US House of Representatives approves sweeping package of sanctions against Russia
Move is to punish Moscow for its interference in last year’s US presidential election
The US House of Representative has approved a sweeping package of sanctions against Russia, clearing a key hurdle in Congress’ effort – long opposed by the Trump administration – to punish Moscow for its aggression toward its neighbours and interference in last year’s US presidential election.
The landslide vote, 419-3, brings US president Donald Trump one step closer to a choice he has strained to avoid: Whether to sign legislation that is embraced by Republicans in both the House and the Senate but which undercuts his attempts to ratchet down tensions with Moscow, or to veto the bill even as Russia-related scandal consumes his administration.

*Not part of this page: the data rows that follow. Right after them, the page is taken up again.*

(** X11.  However often [addTrendMarkersToChart] is called on a chart, and
    with whatever trends, the labels and the data of the chart stay as
    they were; [update()] is called once for every call made with the
    plugin there and a trend that is not empty, and for no other; and the
    annotation is the one of the last such call, a line at the last value
    of the data (none on empty data), in the colour of that trend. *)
Theorem addTrendMarkersAll_invariant (calls : list (bool * string)) (c : Chart Num) :
  labels (addTrendMarkersAll calls c) = labels c /\
  data (addTrendMarkersAll calls c) = data c /\
  updates (addTrendMarkersAll calls c) =
    (updates c + List.length (filter effective calls))%nat /\
  annotation (addTrendMarkersAll calls c) =
    match find effective (rev calls) with
    | Some call =>
        Some {| lineValue := lastOf (data c);
                borderColor := getTrendColor (snd call);
                labelContent := toUpperCase (snd call) ++ " TREND";
                labelBackground := getTrendColor (snd call) |}
    | None => annotation c
    end.
Proof.
  unfold addTrendMarkersAll.
  induction calls as [|[plugin trend] calls IH] using rev_ind; [cbn; auto with arith|].
  destruct IH as (IHl & IHd & IHu & IHa).
  rewrite fold_left_app, rev_app_distr, filter_app, length_app.
  cbn [fold_left rev app find filter].
  rewrite addTrendMarkers_step. cbn [fst snd].
  destruct (effective (plugin, trend)) eqn:E;
    cbn [labels data updates annotation snd List.length app].
  - rewrite IHd, IHu. repeat split; try assumption; try reflexivity; lia.
  - rewrite IHu. repeat split; try assumption; lia.
Qed.
(** * zenn-like-md-to-html: the export pipeline of [src/exportPage.ts]

    A shallow embedding of the second (current) variant of the extension's
    export code: [getDocumentTitle], the pieces of [buildHtml] (table of
    contents, block scanner, image rewriting, formatting fallback), the
    output path of [exportPage] and the folder tree and navigation menu of
    [exportWorkspace].

    JavaScript strings are modelled as lists of code units restricted to
    the range 0..255 (type [ascii]); every library function below
    ([trim], [toLowerCase], [encodeURIComponent], the character classes of
    regular expressions) is given with its behaviour on that range.

    Regular expressions are not re-implemented by hand one by one: the
    file contains a small backtracking matcher that follows the
    continuation-passing semantics of ECMA-262 (section 22.2.2), and every
    regular expression literal of the source is transcribed as a term of
    type [regex]. *)

From Stdlib Require Import Ascii String Arith Bool Lia PeanoNat List Permutation
  DecimalString.
Import ListNotations.

Local Open Scope char_scope.
Local Open Scope nat_scope.
Local Open Scope list_scope.

(** ** JavaScript strings *)

Module JsString.

Definition jsstring := list ascii.

Definition code (c : ascii) : nat := nat_of_ascii c.

Definition hexval (c : ascii) : option nat :=
  let n := code c in
  if (48 <=? n) && (n <=? 57) then Some (n - 48)
  else if (97 <=? n) && (n <=? 102) then Some (n - 87)
  else if (65 <=? n) && (n <=? 70) then Some (n - 55)
  else None.

(** [js] reads a literal written with the escapes of a JavaScript string
    literal: backslash followed by n, r, t, backslash, or xHH. *)
Fixpoint unescape (s : list ascii) : jsstring :=
  match s with
  | "\" :: "n" :: r => ascii_of_nat 10 :: unescape r
  | "\" :: "r" :: r => ascii_of_nat 13 :: unescape r
  | "\" :: "t" :: r => ascii_of_nat 9 :: unescape r
  | "\" :: "\" :: r => "\" :: unescape r
  | "\" :: "x" :: h :: l :: r =>
      match hexval h, hexval l with
      | Some a, Some b => ascii_of_nat (16 * a + b) :: unescape r
      | _, _ => "\" :: "x" :: h :: l :: unescape r
      end
  | c :: r => c :: unescape r
  | [] => []
  end.

Definition js (s : string) : jsstring := unescape (list_ascii_of_string s).

Definition str (s : string) : jsstring := list_ascii_of_string s.

Fixpoint eqb (a b : jsstring) : bool :=
  match a, b with
  | [], [] => true
  | x :: a', y :: b' => Ascii.eqb x y && eqb a' b'
  | _, _ => false
  end.

(** [s.startsWith(p)] *)
Fixpoint startsWith (p s : jsstring) : bool :=
  match p, s with
  | [], _ => true
  | x :: p', y :: s' => Ascii.eqb x y && startsWith p' s'
  | _ :: _, [] => false
  end.

(** [s.endsWith(p)] *)
Definition endsWith (p s : jsstring) : bool :=
  startsWith (rev p) (rev s).

(** [s.slice(a, b)] and [s.slice(a)] for non-negative indices. *)
Definition slice (s : jsstring) (a b : nat) : jsstring :=
  firstn (b - a) (skipn a s).

Definition sliceFrom (s : jsstring) (a : nat) : jsstring := skipn a s.

(** White space and line terminators of ECMA-262 below code unit 256:
    TAB, LF, VT, FF, CR, SP and NBSP. *)
Definition isWhiteSpace (c : ascii) : bool :=
  let n := code c in
  ((9 <=? n) && (n <=? 13)) || (n =? 32) || (n =? 160).

Definition isLineTerminator (c : ascii) : bool :=
  let n := code c in (n =? 10) || (n =? 13).

Fixpoint trimStart (s : jsstring) : jsstring :=
  match s with
  | c :: r => if isWhiteSpace c then trimStart r else s
  | [] => []
  end.

Definition trimEnd (s : jsstring) : jsstring := rev (trimStart (rev s)).

(** [s.trim()] *)
Definition trim (s : jsstring) : jsstring := trimEnd (trimStart s).

(** [s.toLowerCase()] on code units below 256: A-Z and the Latin-1
    capitals U+00C0..U+00DE other than the multiplication sign. *)
Definition lowerChar (c : ascii) : ascii :=
  let n := code c in
  if (65 <=? n) && (n <=? 90) then ascii_of_nat (n + 32)
  else if (192 <=? n) && (n <=? 222) && negb (n =? 215) then ascii_of_nat (n + 32)
  else c.

Definition toLowerCase (s : jsstring) : jsstring := map lowerChar s.

Definition upperChar (c : ascii) : ascii :=
  let n := code c in
  if (97 <=? n) && (n <=? 122) then ascii_of_nat (n - 32)
  else if (224 <=? n) && (n <=? 254) && negb (n =? 247) then ascii_of_nat (n - 32)
  else c.

(** [s.toUpperCase()] for strings without U+00B5, U+00DF and U+00FF, whose
    upper-case forms lie outside the modelled range. *)
Definition toUpperCase (s : jsstring) : jsstring := map upperChar s.

Definition hexDigit (n : nat) : ascii :=
  if n <? 10 then ascii_of_nat (48 + n) else ascii_of_nat (55 + n).

Definition percent (b : nat) : jsstring :=
  ["%"; hexDigit (b / 16); hexDigit (b mod 16)].

Definition isUriUnreserved (c : ascii) : bool :=
  let n := code c in
  ((65 <=? n) && (n <=? 90)) || ((97 <=? n) && (n <=? 122)) ||
  ((48 <=? n) && (n <=? 57)) ||
  existsb (Ascii.eqb c) ["-"; "_"; "."; "!"; "~"; "*"; "'"; "("; ")"].

(** [encodeURIComponent(s)]: unreserved characters are kept, every other
    code unit is written as the percent-escaped bytes of its UTF-8 form. *)
Definition encodeChar (c : ascii) : jsstring :=
  let n := code c in
  if isUriUnreserved c then [c]
  else if n <? 128 then percent n
  else percent (192 + n / 64) ++ percent (128 + n mod 64).

Definition encodeURIComponent (s : jsstring) : jsstring :=
  flat_map encodeChar s.

(** [list.join(sep)] *)
Fixpoint join (sep : jsstring) (l : list jsstring) : jsstring :=
  match l with
  | [] => []
  | [x] => x
  | x :: r => x ++ sep ++ join sep r
  end.

(** [s.indexOf(p)] as an option, and the split it induces. *)
Fixpoint indexOf (p s : jsstring) : option nat :=
  if startsWith p s then Some 0
  else match s with
       | [] => None
       | _ :: r => option_map S (indexOf p r)
       end.

(** [s.includes(p)] *)
Definition includes (p s : jsstring) : bool :=
  match indexOf p s with Some _ => true | None => false end.

End JsString.

Import JsString.

(** ** Regular expressions

    The matcher follows ECMA-262: a pattern is compiled to a function of a
    match state and a continuation; alternatives are tried left to right and
    a quantifier either tries one more iteration first (greedy) or the
    continuation first (lazy). *)

Module Regex.

Inductive regex : Type :=
| Eps : regex
| Chr : (ascii -> bool) -> regex
| Seq : regex -> regex -> regex
| Alt : regex -> regex -> regex
| Rep : bool -> nat -> option nat -> regex -> regex
| Group : nat -> regex -> regex
| Backref : nat -> regex
| Bol : regex
| Eol : regex
| NegLook : regex -> regex.

(** The state of a match: the code units before the current position, in
    reverse order, the code units from the current position on, and the
    captures recorded so far. *)
Record mstate : Type := MState {
  before : list ascii;
  after : list ascii;
  caps : list (nat * jsstring)
}.

Definition cont := mstate -> option mstate.

Fixpoint getCap (n : nat) (c : list (nat * jsstring)) : option jsstring :=
  match c with
  | [] => None
  | (m, v) :: r => if m =? n then Some v else getCap n r
  end.

Definition clearCaps (ns : list nat) (c : list (nat * jsstring)) :
  list (nat * jsstring) :=
  filter (fun e => negb (existsb (Nat.eqb (fst e)) ns)) c.

Definition setCap (n : nat) (v : jsstring) (c : list (nat * jsstring)) :
  list (nat * jsstring) :=
  (n, v) :: clearCaps [n] c.

(** The numbers of the capturing groups inside a pattern. *)
Fixpoint groupsOf (r : regex) : list nat :=
  match r with
  | Seq a b | Alt a b => groupsOf a ++ groupsOf b
  | Rep _ _ _ a | NegLook a => groupsOf a
  | Group n a => n :: groupsOf a
  | _ => []
  end.

(** The code units consumed between two states of one match. *)
Definition consumed (st st' : mstate) : jsstring :=
  rev (firstn (length (before st') - length (before st)) (before st')).

Fixpoint advance (s : jsstring) (st : mstate) : option mstate :=
  match s with
  | [] => Some st
  | c :: s' =>
      match after st with
      | d :: aft =>
          if Ascii.eqb c d
          then advance s' (MState (d :: before st) aft (caps st))
          else None
      | [] => None
      end
  end.

Definition decr (mx : option nat) : option nat := option_map pred mx.

(** RepeatMatcher of ECMA-262.  [step] is the matcher of the quantified
    atom; an iteration that is not required and consumes nothing fails. *)
Fixpoint repeatMatcher (step : mstate -> cont -> option mstate)
  (inner : list nat) (greedy : bool) (fuel : nat) (mn : nat) (mx : option nat)
  (x : mstate) (c : cont) {struct fuel} : option mstate :=
  match fuel with
  | 0 => None
  | S fuel' =>
      match mx with
      | Some 0 => c x
      | _ =>
          let d : cont := fun y =>
            if (mn =? 0) && (length (after y) =? length (after x)) then None
            else repeatMatcher step inner greedy fuel' (pred mn) (decr mx) y c in
          let xr := MState (before x) (after x) (clearCaps inner (caps x)) in
          if negb (mn =? 0) then step xr d
          else if greedy then
            match step xr d with
            | Some z => Some z
            | None => c x
            end
          else
            match c x with
            | Some z => Some z
            | None => step xr d
            end
      end
  end.

Section Matcher.

(** The [m] flag. *)
Variable multiline : bool.

Fixpoint run (r : regex) (x : mstate) (c : cont) {struct r} : option mstate :=
  match r with
  | Eps => c x
  | Chr p =>
      match after x with
      | ch :: aft =>
          if p ch then c (MState (ch :: before x) aft (caps x)) else None
      | [] => None
      end
  | Seq a b => run a x (fun y => run b y c)
  | Alt a b =>
      match run a x c with
      | Some z => Some z
      | None => run b x c
      end
  | Rep greedy mn mx a =>
      repeatMatcher (run a) (groupsOf a) greedy
        (S (S (mn + length (after x)))) mn mx x c
  | Group n a =>
      run a x (fun y =>
        c (MState (before y) (after y) (setCap n (consumed x y) (caps y))))
  | Backref n =>
      match getCap n (caps x) with
      | None => c x
      | Some s =>
          match advance s x with
          | Some y => c y
          | None => None
          end
      end
  | Bol =>
      match before x with
      | [] => c x
      | ch :: _ => if multiline && isLineTerminator ch then c x else None
      end
  | Eol =>
      match after x with
      | [] => c x
      | ch :: _ => if multiline && isLineTerminator ch then c x else None
      end
  | NegLook a =>
      match run a x (fun y => Some y) with
      | Some _ => None
      | None => c x
      end
  end.

(** The first position at or after the current one where the pattern
    matches: the start index and the final state. *)
Fixpoint search (r : regex) (bef aft : list ascii) {struct aft} :
  option (nat * mstate) :=
  match run r (MState bef aft []) (fun y => Some y) with
  | Some y => Some (length bef, y)
  | None =>
      match aft with
      | [] => None
      | ch :: aft' => search r (ch :: bef) aft'
      end
  end.

End Matcher.

(** A regular expression object: pattern and flags. *)
Record regexp : Type := RegExp {
  pattern : regex;
  flagG : bool;
  flagM : bool
}.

The measure would sharply limit the president’s ability to lift or suspend sanctions. It also includes sanctions against Iran and North Korea, two countries the administration has been more eager to hold to account. It still must be taken up by the Senate before being sent to the president’s desk. Senator Mitch McConnell, the majority leader, has not said whether that might happen before the August recess. The Senate supported a similar bill nearly unanimously last month, but it only punished Russia and Iran. “Left unchecked, Russia is sure to continue its aggression,” said Ed Royce, chairman of the House Foreign Affairs Committee. He said it was “well past time that we forcefully respond” to the conduct of all three countries. Speaker Paul Ryan cheered the passage of “one of the most expansive sanctions packages in history”. Initially, Trump administration officials signalled that the president would sign the measure, arguing that the House strengthened it through some small changes. But on Monday, Sarah Huckabee Sanders, a White House spokeswoman, was more equivocal, saying Trump would “study that legislation and see what the final product looks like”.
Though the sanctions had stalled in the House amid technical concerns and lobbying from a White House that hoped to chart a different course in its Russia relationship, leaders from both parties reached an agreement late last week to advance the measure. Senate Democrats have cheered the deal; some key Republicans have been more reserved.
Eliot Engel of New York, the top Democrat on the Foreign Affairs Committee, called the bill “a strong, direct response to Vladimir Putin’s efforts to undermine American democracy”. He said he hoped the measure would not face further delays in the Senate, a prospect that senator Chuck Schumer, the minority leader, seemed eager to escape. “It’s critical the Senate act promptly on this legislation,” he said, calling for passage before lawmakers leave for recess.